Embora o valor de R$ 700 mil não seja uma imposição legal direta destas instituições, ele tem sido amplamente discutido e citado por prefeitos em entrevistas e nas redes sociais como um teto razoável para os cachês de São João. Representa uma diretriz consensual que busca preservar o erário público e redirecionar recursos para investimentos prioritários. O presidente da UPB, Wilson Cardoso, reforça que a responsabilidade fiscal vai além do valor do cachê em si. Ele destaca que a infraestrutura completa de um evento de grande porte – que inclui segurança (polícia militar), hospedagem, montagem de palcos, sonorização e iluminação – soma custos significativos que, quando adicionados aos altíssimos cachês, drenam drasticamente os cofres públicos.

A proposta de criar critérios “justos” para o pagamento dos artistas é central para muitos prefeitos. A ideia é estabelecer parâmetros que garantam remunerações adequadas, mas que não comprometam a capacidade dos municípios de investir em áreas vitais como saúde, educação e serviços básicos à população. A campanha “São João sem Milhão” tem recebido apoio significativo nas redes sociais, tanto de internautas quanto de artistas locais. Estes últimos veem nos festejos juninos uma valiosa oportunidade para ganhar visibilidade e reconhecimento nacional, e apoiam a busca por uma distribuição de recursos que beneficie um leque mais amplo de talentos. A ausência de manifestações de produtoras e grandes artistas até o momento, contudo, adiciona um elemento de incerteza sobre como essa proposta será recebida pelos principais players do mercado.

Perspectivas e o futuro dos festejos juninos no Nordeste

A campanha “São João sem Milhão” representa um marco na busca por uma gestão pública mais consciente e sustentável dos tradicionais festejos juninos no Nordeste. O objetivo primordial, conforme reiterado por seus proponentes, é continuar a oferecer festas de alta qualidade, capazes de encantar moradores e turistas, mas sempre com uma inabalável responsabilidade fiscal. Isso implica em um apelo direto aos artistas para que revejam seus cachês de São João, reconhecendo o impacto financeiro que suas demandas têm sobre os orçamentos municipais e, consequentemente, sobre a prestação de serviços essenciais à população.

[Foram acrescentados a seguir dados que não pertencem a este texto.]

Lemma Select_cases name options imp :
  Select_returns name options imp (Impl.Select name options imp).
Proof.
  destruct (Value (imp_ctx imp) (parameterCtxKey name)) as [|v|s] eqn:Hv.
  - destruct (Value (imp_ctx imp) parameterManagerCtxKey) as [|v|sel] eqn:Hs.
    + rewrite Select_nil_selector by done. constructor; auto.
    + replace (Impl.Select name options imp)
        with (@Exit string (Panic NotAParameterSelector), imp, @nil event).
      * constructor; auto.
      * unfold Impl.Select. unfold_M. by rewrite Hv, Hs.
    + rewrite (Select_unbound _ _ _ sel) by done. cbv zeta.
      destruct (selector_Select sel name options) as [|first rest];
        [constructor; auto|].
      destruct (if slices_Contains options "*" then _ else _);
        [constructor; auto|]. by constructor.
  - rewrite (Select_bound _ _ _ v) by done. destruct (_ && _); constructor; auto.
  - rewrite (Select_not_a_string _ _ _ s) by done. constructor; auto.
Qed.

Lemma accepted_Select name options imp stack :
  accepted stack (Impl.Select name options imp).1.1 (Impl.Select name options imp).2.
Proof.
  destruct (Select_cases name options imp) as [r tr _ [-> | ->]|first rest _];
    by exists stack.
Qed.

Lemma Select_imp_T name options imp :
  imp_T (Impl.Select name options imp).1.2 = imp_T imp.
Proof. by destruct (Select_cases name options imp). Qed.

Lemma Parameter_scope name imp :
  (Impl.Parameter_ name imp).1.2 = imp ∧ (Impl.Parameter_ name imp).2 = [].
Proof.
  unfold Impl.Parameter_, Impl.Ctx. unfold_M. cbn.
  by destruct (Value (imp_ctx imp) (parameterCtxKey name)).
Qed.

Lemma call_open_imp_T plan run fn imp :
  imp_T (Impl.call_open plan run fn imp).1.2 = imp_T imp.
Proof.
  revert imp. induction fn as [|name options k IH|name k IH|name fn' _ k IH|name fn' _ k IH];
    intros imp; cbn [Impl.call_open]; [done|..].
  - unfold mbind, M_bind. pose proof (Select_imp_T name options imp) as HT.
    destruct (Impl.Select name options imp) as [[[v|e] imp1] tr1]; [|done].
    specialize (IH v imp1). destruct (Impl.call_open _ _ _ _) as [[? ?] ?].
    cbn [fst snd] in *. congruence.
  - unfold mbind, M_bind. destruct (Parameter_scope name imp) as [HP _].
    destruct (Impl.Parameter_ name imp) as [[[v|e] imp1] tr1]; [|by rewrite <- HP].
    specialize (IH v.1 v.2 imp1). destruct (Impl.call_open _ _ _ _) as [[? ?] ?].
    cbn [fst snd] in *. congruence.
  - unfold Impl.Plan_open, Impl.Ctx. unfold mbind, M_bind, get, mret, M_ret, sub.
    destruct (plan imp (imp_ctx imp) name fn') as [[[]|e] tr1]; [|done].
    specialize (IH imp). by destruct (Impl.call_open _ _ _ _) as [[? ?] ?].
  - unfold mbind, M_bind, sub.
    destruct (run imp name fn') as [[[]|e] tr1]; [|done].
    specialize (IH imp). by destruct (Impl.call_open _ _ _ _) as [[? ?] ?].
Qed.

Section Ordered.
Variable plan : testImpl → Context → string → body → result unit * trace.
Variable run : testImpl → string → body → result unit * trace.
Hypothesis plan_accepted : ∀ imp ctx name fn stack,
  accepted stack (plan imp ctx name fn).1 (plan imp ctx name fn).2.
Hypothesis run_accepted : ∀ imp name fn stack,
  accepted stack (run imp name fn).1 (run imp name fn).2.

Lemma accepted_sub (f : testImpl → result unit * trace) imp stack :
  accepted stack (f imp).1 (f imp).2 →
  accepted stack (sub f imp).1.1 (sub f imp).2.
Proof. unfold sub. by destruct (f imp). Qed.

Lemma accepted_call fn imp stack :
  accepted stack (Impl.call_open plan run fn imp).1.1
                 (Impl.call_open plan run fn imp).2.
Proof.
  revert imp.
  induction fn as [|name options k IH|name k IH|name fn' _ k IH|name fn' _ k IH];
    intros imp; cbn [Impl.call_open].
  - by exists stack.
  - apply accepted_bind; [apply accepted_Select|]. intros v imp1 _ _. apply IH.
  - apply accepted_bind.
    + destruct (Parameter_scope name imp) as [_ ->]. by exists stack.
    + intros r imp1 _ _. apply IH.
  - apply accepted_bind; [|intros _ imp1 _ _; apply IH].
    rewrite Plan_open_sub. apply accepted_sub, plan_accepted.
  - apply accepted_bind; [|intros _ imp1 _ _; apply IH].
    apply accepted_sub, run_accepted.
Qed.

Lemma accepted_exhaust_loop ctx name options fn imp below :
  accepted ((imp_T imp, true) :: below)
    (Impl.exhaust_loop plan ctx name options fn imp).1.1
    (Impl.exhaust_loop plan ctx name options fn imp).2.
Proof.
  set (stack := (imp_T imp, true) :: below).
  assert (Hgen : ∀ imp', imp_T imp' = imp_T imp →
    accepted stack (Impl.exhaust_loop plan ctx name options fn imp').1.1
                   (Impl.exhaust_loop plan ctx name options fn imp').2);
    [|by apply Hgen].
  induction options as [|opt rest IH]; intros imp' HT; [by exists stack|].
  cbn [Impl.exhaust_loop].
  destruct (Value ctx (parameterCtxKey name)) as [|v|s]; cbn [is_nil when as_string].
  - exists stack. by unfold_M.
  - rewrite mret_bind, mret_bind. case_bool_decide.
    + rewrite mret_bind. by apply IH.
    + pose proof (plan_accepted imp'
        (WithValue ctx (parameterCtxKey name) (string_any opt))
        ("exhaust_" +:+ name +:+ "_" +:+ opt) fn stack) as (s1 & Ho1 & Hs1).
      pose proof (spawn_sub plan name opt
        (WithValue ctx (parameterCtxKey name) (string_any opt))
        ("exhaust_" +:+ name +:+ "_" +:+ opt) fn imp') as Hspawn.
      assert (Hstep : ∀ tr, ordered stack (EvExhaust (imp_T imp') name opt :: tr)
                            = ordered stack tr).
      { intros tr. cbn [ordered ordered_step]. unfold stack at 1.
        by rewrite HT, decide_True. }
      destruct (plan imp' _ _ fn) as [[[]|e] tr1]; cbn [fst snd] in *.
      * rewrite (bind_Ok _ _ _ _ _ _ Hspawn). cbn [fst snd].
        rewrite (Hs1 I) in Ho1. destruct (IH imp' HT) as (s2 & Ho2 & Hs2).
        exists s2. split; [|done].
        rewrite <- app_comm_cons, Hstep, ordered_app, Ho1. done.
      * rewrite (bind_Exit _ _ _ _ _ _ Hspawn). cbn [fst snd].
        exists s1. by rewrite Hstep.
  - exists stack. by unfold_M.
Qed.
End Ordered.

Lemma exhaust_open_loop plan fn imp :
  Impl.exhaust_open plan fn imp =
    match imp_parameterSelection imp with
    | None => (Ok tt, imp, [])
    | Some ps => Impl.exhaust_loop plan (imp_ctx imp) (ps_name ps) (ps_options ps) fn imp
    end.
Proof.
  unfold Impl.exhaust_open, Impl.Ctx.
  unfold mbind at 1, M_bind at 1, get at 1.
  destruct (imp_parameterSelection imp) as [ps|]; [|done].
  rewrite bind_assoc. unfold mbind at 1, M_bind at 1, get at 1.
  rewrite mret_bind.
  by destruct (Impl.exhaust_loop _ _ _ _ _ _) as [[? ?] ?].
Qed.

Lemma Run_closure_Exit plan run imp ctx fn t e imp' tr :
  Impl.call_open plan run fn (subScope_of imp ctx t) = (Exit e, imp', tr) →
  Impl.Run_closure plan run imp ctx fn t = (Exit e, tr).
Proof.
  intros H. unfold Impl.Run_closure. fold (subScope_of imp ctx t).
  cbv zeta. by rewrite (bind_Exit _ _ _ _ _ _ H).
Qed.

Lemma Run_closure_Ok plan run imp ctx fn t imp' tr :
  Impl.call_open plan run fn (subScope_of imp ctx t) = (Ok tt, imp', tr) →
  Impl.Run_closure plan run imp ctx fn t =
    (Ok tt, tr ++ [EvBodyReturned (imp_T imp') (imp_ctx imp')]).
Proof.
  intros H. unfold Impl.Run_closure. fold (subScope_of imp ctx t).
  cbv zeta. by rewrite (bind_Ok _ _ _ _ _ _ H).
Qed.

Lemma accepted_T_Run t name f below :
  accepted_in (t ++ [name]) below (f (t ++ [name])) →
  accepted below (T_Run t name f).1 (T_Run t name f).2.
Proof.
  intros (s1 & Ho1 & Hs1). unfold T_Run.
  assert (Hend : ∀ o, survives (f (t ++ [name])).1 →
    ordered below (EvRunStart (t ++ [name]) :: (f (t ++ [name])).2
                   ++ [EvRunEnd (t ++ [name]) o]) = Some below).
  { intros o Hsurv. destruct (Hs1 Hsurv) as [b ->].
    cbn [ordered ordered_step mbind option_bind]. rewrite ordered_app, Ho1.
    cbn [ordered ordered_step mbind option_bind]. by rewrite decide_True. }
  destruct (f (t ++ [name])) as [[[]|[m|m|m|]] tr]; cbn [fst snd] in *.
  - exists below. split; [by apply Hend|done].
  - exists below. split; [by apply Hend|done].
  - exists below. split; [by apply Hend|done].
  - by exists s1.
  - by exists s1.
Qed.

Section OrderedClosures.
Variable plan : testImpl → Context → string → body → result unit * trace.
Variable run : testImpl → string → body → result unit * trace.
Hypothesis plan_accepted : ∀ imp ctx name fn stack,
  accepted stack (plan imp ctx name fn).1 (plan imp ctx name fn).2.
Hypothesis run_accepted : ∀ imp name fn stack,
  accepted stack (run imp name fn).1 (run imp name fn).2.

Lemma accepted_planCtx_closure imp ctx fn t below :
  accepted_in t below (Impl.planCtx_closure plan run imp ctx fn t).
Proof.
  pose proof (accepted_call plan run plan_accepted run_accepted fn
                (subScope_of imp ctx t) ((t, false) :: below)) as (s1 & Ho1 & Hs1).
  pose proof (call_open_imp_T plan run fn (subScope_of imp ctx t)) as HT.
  destruct (Impl.call_open plan run fn (subScope_of imp ctx t))
    as [[[[]|e] imp'] tr] eqn:Hcall; cbn [fst snd] in *.
  - rewrite (planCtx_closure_Ok _ _ _ _ _ _ _ _ Hcall).
    rewrite (Hs1 I) in Ho1. rewrite HT. cbn [imp_T subScope_of].
    rewrite exhaust_open_loop.
    destruct (imp_parameterSelection imp') as [ps|]; cbn [fst snd].
    + destruct (accepted_exhaust_loop plan plan_accepted (imp_ctx imp')
                  (ps_name ps) (ps_options ps) fn imp' below) as (s2 & Ho2 & Hs2).
      rewrite HT in Ho2, Hs2. cbn [imp_T subScope_of] in Ho2, Hs2.
      exists s2. cbn [fst snd]. split.
      * rewrite ordered_app, Ho1. cbn [ordered ordered_step mbind option_bind].
        by rewrite decide_True.
      * intros Hsurv. exists true. by apply Hs2.
    + exists ((t, true) :: below). cbn [fst snd]. split; [|by exists true].
      rewrite ordered_app, Ho1. cbn [ordered ordered_step mbind option_bind].
      by rewrite decide_True.
  - rewrite (planCtx_closure_Exit _ _ _ _ _ _ _ _ _ Hcall). cbn [fst snd].
    exists s1. split; [done|]. intros Hsurv. exists false. by apply Hs1.
Qed.

Lemma accepted_Run_closure imp ctx fn t below :
  accepted_in t below (Impl.Run_closure plan run imp ctx fn t).
Proof.
  pose proof (accepted_call plan run plan_accepted run_accepted fn
                (subScope_of imp ctx t) ((t, false) :: below)) as (s1 & Ho1 & Hs1).
  pose proof (call_open_imp_T plan run fn (subScope_of imp ctx t)) as HT.
  destruct (Impl.call_open plan run fn (subScope_of imp ctx t))
    as [[[[]|e] imp'] tr] eqn:Hcall; cbn [fst snd] in *.
  - rewrite (Run_closure_Ok _ _ _ _ _ _ _ _ Hcall).
    rewrite (Hs1 I) in Ho1. rewrite HT. cbn [imp_T subScope_of fst snd].
    exists ((t, true) :: below). cbn [fst snd]. split; [|by exists true].
    rewrite ordered_app, Ho1. cbn [ordered ordered_step mbind option_bind].
    by rewrite decide_True.
  - rewrite (Run_closure_Exit _ _ _ _ _ _ _ _ _ Hcall). cbn [fst snd].
    exists s1. split; [done|]. intros Hsurv. exists false. by apply Hs1.
Qed.
End OrderedClosures.

Lemma accepted_planCtx_Run fuel :
  (∀ imp ctx name fn stack,
     accepted stack (Impl.planCtx fuel imp ctx name fn).1
                    (Impl.planCtx fuel imp ctx name fn).2)
  ∧ (∀ imp name fn stack,
     accepted stack (Impl.Run fuel imp name fn).1 (Impl.Run fuel imp name fn).2).
Proof.
  induction fuel as [|fuel [IHplan IHrun]].
  - split; intros; by exists stack.
  - split; intros; cbn [Impl.planCtx Impl.Run]; apply accepted_T_Run.
    + by apply accepted_planCtx_closure.
    + by apply accepted_Run_closure.
Qed.

(** C6: in every run of [planCtx], whatever the body, the context and the
    depth, each sibling run that the exhaustion of a scope starts is
    started when that scope's sub-test is the innermost open one and its
    body has returned, so that every sub-test opened under the body (its
    nested default paths and their own exhaustion) has ended before.  The
    trace is [ordered] from any [stack] of open sub-tests, the run comes
    back to [stack] when it returns, and at each [EvExhaust t] the
    sub-tests open after the events before it are [t], with its body
    returned, above the others. *)
Theorem default_path_before_exhaustion fuel imp ctx name fn stack :
  let x := Impl.planCtx fuel imp ctx name fn in
  (∃ stack', ordered stack x.2 = Some stack' ∧ (x.1 = Ok tt → stack' = stack))
  ∧ (∀ before t n opt after, x.2 = before ++ EvExhaust t n opt :: after →
       ∃ below, ordered stack before = Some ((t, true) :: below)).
Proof.
  intros x.
  destruct (proj1 (accepted_planCtx_Run fuel) imp ctx name fn stack)
    as (stack' & Ho & Hs). fold x in Ho, Hs.
  split.
  - exists stack'. split; [done|]. intros Hok. apply Hs. by rewrite Hok.
  - intros before t n opt after Htr. rewrite Htr, ordered_app in Ho.
    destruct (ordered stack before) as [[|[t' []] below]|];
      cbn [mbind option_bind ordered ordered_step] in Ho; try done.
    case_decide; [subst|done]. by exists below.
Qed.

(** [ordered] refuses a sibling run started before the body returned, and
    a body said to return while a sub-test under it is open. *)
Example ordered_refuses_early_exhaust :
  ordered [] [EvRunStart ["T"; "d"]; EvExhaust ["T"; "d"] "p" "b"] = None
  ∧ ordered [] [EvRunStart ["T"; "d"]; EvRunStart ["T"; "d"; "n"];
                EvBodyReturned ["T"; "d"] []] = None
  ∧ ordered [] [EvRunStart ["T"; "d"]; EvBodyReturned ["T"; "d"] [];
                EvRunStart ["T"; "d"; "n"]; EvExhaust ["T"; "d"] "p" "b"] = None.
Proof. repeat split. Qed.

A ampla aceitação da campanha por parte do público e de artistas regionais nas plataformas digitais demonstra um alinhamento da sociedade com a necessidade de moderação. Artistas locais, em particular, veem na proposta uma chance de maior valorização e espaço, contribuindo para a diversificação e riqueza cultural dos eventos. O desafio reside agora em engajar as grandes produtoras e os artistas de renome, cujas decisões terão um peso significativo na efetividade dessa limitação de cachês. A expectativa é que, com o apoio institucional e a pressão social, seja possível construir um futuro onde os festejos juninos do Nordeste continuem a brilhar intensamente, sem deixar um rastro de endividamento público, garantindo que a alegria da festa seja acompanhada pela solidez das finanças municipais.

FAQ

O que é a campanha “São João sem Milhão”?
É uma iniciativa liderada pela União dos Municípios da Bahia (UPB), com adesão de todos os estados do Nordeste, que busca limitar o valor dos cachês de artistas e bandas para os festejos juninos a um teto de R$ 700 mil, visando a responsabilidade fiscal e a otimização dos recursos públicos.

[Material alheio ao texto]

Lemma silent_insertOne mk : silent (Message.collection_insertOne mk).
Proof.
  intros w. unfold Message.collection_insertOne. munfold. simpl.
  by destruct (existsb _ _).
Qed.

Lemma silent_upsert d : silent (Chat.upsert d).
Proof.
  intros w. unfold Chat.upsert. munfold. simpl. by destruct (existsb _ _).
Qed.

Lemma silent_save_message sid cid msg c : silent (save_message sid cid msg c).
Proof.
  unfold save_message. apply silent_try_catch.
  - apply silent_bind; [apply silent_now|]. intros t.
    apply silent_bind; [apply silent_insertOne|]. intros _. apply silent_ret.
  - intros e. apply silent_bind; [|intros _; apply silent_ret].
    case_bool_decide; [apply silent_logger|apply silent_ret].
Qed.

Lemma returns_save_message sid cid msg c : returns (save_message sid cid msg c).
Proof.
  unfold save_message. apply returns_try_catch. intros e.
  apply returns_bind; [|intros _; apply returns_ret].
  case_bool_decide; [apply returns_logger|apply returns_ret].
Qed.

Lemma silent_save_messages sid cid msgs c : silent (save_messages sid cid msgs c).
Proof.
  revert c. induction msgs as [|msg msgs IH]; intros c; [apply silent_ret|].
  simpl. apply silent_bind; [apply silent_save_message|]. intros c'. apply IH.
Qed.

Lemma returns_save_messages sid cid msgs c : returns (save_messages sid cid msgs c).
Proof.
  revert c. induction msgs as [|msg msgs IH]; intros c; [apply returns_ret|].
  simpl. apply returns_bind; [apply returns_save_message|]. intros c'. apply IH.
Qed.

(** One conversation: whatever [fetchMessages] answers and however many
    messages it returns, the progress is persisted once and published
    once. *)
Lemma sync_chat_effect sid uid n i chat w :
  fst (sync_chat sid uid n i chat w) = Ok tt
  /\ sessionsColl (snd (sync_chat sid uid n i chat w))
     = update_first (Session.has_sessionId sid)
         (SessionDoc.set_syncProgress (progress_of i n)) (sessionsColl w)
  /\ emitted (snd (sync_chat sid uid n i chat w))
     = (emitted w ++ if io w then [progress_emission sid uid (progress_of i n)] else [])%list
  /\ io (snd (sync_chat sid uid n i chat w)) = io w.
Proof.
  unfold sync_chat.
  match goal with |- context [try_catch ?b ?h] =>
    assert (silent (try_catch b h)) as Hs;
    [|assert (returns (try_catch b h)) as Hr] end.
  - apply silent_try_catch; [|intros e; apply silent_logger].
    apply silent_bind; [apply silent_settle|]. intros msgs.
    apply silent_bind; [apply silent_now|]. intros t.
    apply silent_bind; [apply silent_upsert|]. intros _.
    apply silent_bind; [apply silent_save_messages|]. intros _. apply silent_logger.
  - apply returns_try_catch. intros e. apply returns_logger.
  - match goal with |- context [try_catch ?b ?h] => set (T := try_catch b h) in * end.
    unfold mbind, M_bind.
    destruct (Hs w) as (S1 & S2 & S3). destruct (Hr w) as [[] Ha].
    destruct (T w) as [r w1]. simpl in *. subst r.
    unfold Session.findOneAndUpdate, SocketManager.emitSyncProgress,
      SocketManager.emitToUser, progress_emission. munfold. wsimpl.
    rewrite S1, S2, S3. destruct (io w) eqn:Hio; simpl; rewrite ?Hio, ?app_nil_r; done.
Qed.
End SyncPass.


(** ** Binary64 arithmetic of the progress percentage *)

Local Close Scope string_scope.

Section Rounding.

Lemma rne_div_bounds n d :
  0 < d -> n / d <= rne_div n d <= n / d + 1.
Proof.
  intros Hd. unfold rne_div.
  destruct (2 * (n mod d) <? d); [lia|].
  destruct (d <? 2 * (n mod d)); [lia|].
  destruct (Z.even (n / d)); lia.
Qed.

Lemma rne_div_exact q d : 0 < d -> rne_div (q * d) d = q.
Proof.
  intros Hd. unfold rne_div.
  rewrite Z.mod_mul, Z.div_mul by lia.
  destruct (Z.ltb_spec (2 * 0) d); lia.
Qed.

Por que os municípios do Nordeste querem limitar os cachês?
Os municípios enfrentam uma escalada nos valores cobrados por artistas, que tem comprometido seriamente suas finanças, levando a dívidas e desviando recursos que seriam essenciais para investimentos em áreas como saúde, educação e serviços básicos à população.

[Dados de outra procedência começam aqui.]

Lemma chrome_plain_navigation_witness :
  EvCdp (CtxTimeout (5 * Second)) (Navigate "http://example.com/a") None
  ∈ (run (ChromeFetcher_Fetch sample_env (Some chrome_fetcher) post_request)).2.
Proof.
  refine (proj1 (proj2 (proj2 (chrome_plain_navigation sample_env (Some chrome_fetcher)
            post_request _) _ _ _) _ _)).
  - reflexivity.
  - vm_compute. reflexivity.
  - reflexivity.
Defined.

(** ** Activation failures *)

Lemma elem_of_enableEvents c op rep l :
  EvCdp c op rep ∈ enableEvents l → c = CtxFetch ∧ ∃ d, op = Enable d ∧ (d, rep) ∈ l.
Proof.
  unfold enableEvents. intros H. apply list_elem_of_fmap in H as ([d rep'] & E & Hin).
  simpl in E. injection E as -> -> ->. eauto.
Qed.

Lemma firstErr_None l e : firstErr l = None → Some e ∉ l.
Proof.
  induction l as [|[e'|] l IH]; simpl; intros H Hin.
  - by apply elem_of_nil in Hin.
  - done.
  - apply elem_of_cons in Hin as [|Hin]; [done | by apply IH].
Qed.

Lemma enableEvents_failed l d e :
  firstErr l.*2 = None → EvCdp CtxFetch (Enable d) (Some e) ∉ enableEvents l.
Proof.
  intros Hnone Hin. apply elem_of_enableEvents in Hin as (_ & d' & [= <-] & Hin).
  apply (firstErr_None _ e Hnone).
  change (Some e) with ((d, Some e).2). by apply list_elem_of_fmap_2.
Qed.

Lemma enableEvents_all l ds d :
  l.*1 ≡ₚ ds → d ∈ ds → ∃ rep, EvCdp CtxFetch (Enable d) rep ∈ enableEvents l.
Proof.
  intros Hl Hd. rewrite <- Hl in Hd.
  apply list_elem_of_fmap in Hd as ([d' rep] & -> & Hin). exists rep.
  unfold enableEvents.
  change (EvCdp CtxFetch (Enable (d', rep).1) rep)
    with ((λ x : Domain * option liberr, EvCdp CtxFetch (Enable x.1) x.2) (d', rep)).
  by apply list_elem_of_fmap_2.
Qed.

Lemma Domain_all d : d ∈ [DOM; Network; Page; Runtime].
Proof. destruct d; repeat ((by left) || right). Qed.

Ltac post_step_eqn :=
  lazymatch goal with
  | |- post (returnErr ?e) _ => destruct e eqn:?; unfold returnErr; cbv beta iota
  | |- match ?x with _ => _ end => destruct x eqn:?
  | _ => post_step
  end.

(** The activations of a trace, in order, each with its reply. *)
Definition actOf (ev : Event) : option (Domain * option liberr) :=
  match ev with
  | EvCdp CtxFetch (Enable d) rep => Some (d, rep)
  | _ => None
  end.

Definition acts (tr : list Event) : list (Domain * option liberr) := omap actOf tr.

Definition notNav (ev : Event) : Prop :=
  match ev with
  | EvCdp _ (Navigate _) _ => False
  | _ => True
  end.

(** A failed activation, and a navigation. *)
Definition activationFailed (tr : list Event) : Prop :=
  ∃ d e, EvCdp CtxFetch (Enable d) (Some e) ∈ tr.

Definition navigated (tr : list Event) : Prop :=
  ∃ c u rep, EvCdp c (Navigate u) rep ∈ tr.

Lemma acts_app tr1 tr2 : acts (tr1 ++ tr2) = acts tr1 ++ acts tr2.
Proof. apply omap_app. Qed.

Lemma acts_enableEvents l : acts (enableEvents l) = l.
Proof. induction l as [|[d rep] l IH]; simpl; [done | by f_equal]. Qed.

Lemma elem_of_acts d rep tr : (d, rep) ∈ acts tr ↔ EvCdp CtxFetch (Enable d) rep ∈ tr.
Proof.
  unfold acts. rewrite list_elem_of_omap. split.
  - intros (ev & Hin & E). destruct ev as [| | | | |c op rep'| | | | | | | | |]; try done.
    destruct c; try done. destruct op; try done. simpl in E. by injection E as -> ->.
  - intros Hin. by eexists.
Qed.

Lemma firstErr_Some l e : Some e ∈ l → ∃ e', firstErr l = Some e'.
Proof.
  intros Hin. destruct (firstErr l) as [e'|] eqn:E; [by eexists |].
  by apply firstErr_None with (e := e) in E.
Qed.

Lemma notNav_navigated tr : Forall notNav tr → ¬ navigated tr.
Proof.
  intros H (c & u & rep & Hin). rewrite Forall_forall in H. exact (H _ Hin).
Qed.

Ltac simpl_acts :=
  repeat rewrite acts_app; repeat rewrite acts_enableEvents;
  cbn [acts omap list_omap actOf app]; rewrite ?app_nil_r.

Lemma post_Fetch_acts env f r :
  post (ChromeFetcher_Fetch env f r)
    (λ o evs, (acts evs = [] ∨ (acts evs).*1 ≡ₚ [DOM; Network; Page; Runtime])
              ∧ ∀ e, firstErr (acts evs).*2 = Some e →
                     o = Err (Lib e) ∧ Forall notNav evs).
Proof.
  unfold ChromeFetcher_Fetch, Fetch_navigate, navigate, runJSFromFile.
  repeat post_step_eqn.
  all: simpl_acts.
  all: (split; [first [by left | by right] |]).
  all: intros e' He'; try discriminate He'.
  all: try congruence.
  all: split; [congruence | solve_Forall].
Qed.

Quais instituições apoiam essa iniciativa de controle?
Além da UPB e dos prefeitos, o Ministério Público do Estado da Bahia (MP-BA), o Tribunal de Contas do Estado da Bahia (TCE-BA) e o Tribunal de Contas dos Municípios (TCM) assinaram uma nota técnica para orientar os municípios em contratações futuras, focando em pesquisa de preços, economicidade e gestão de risco.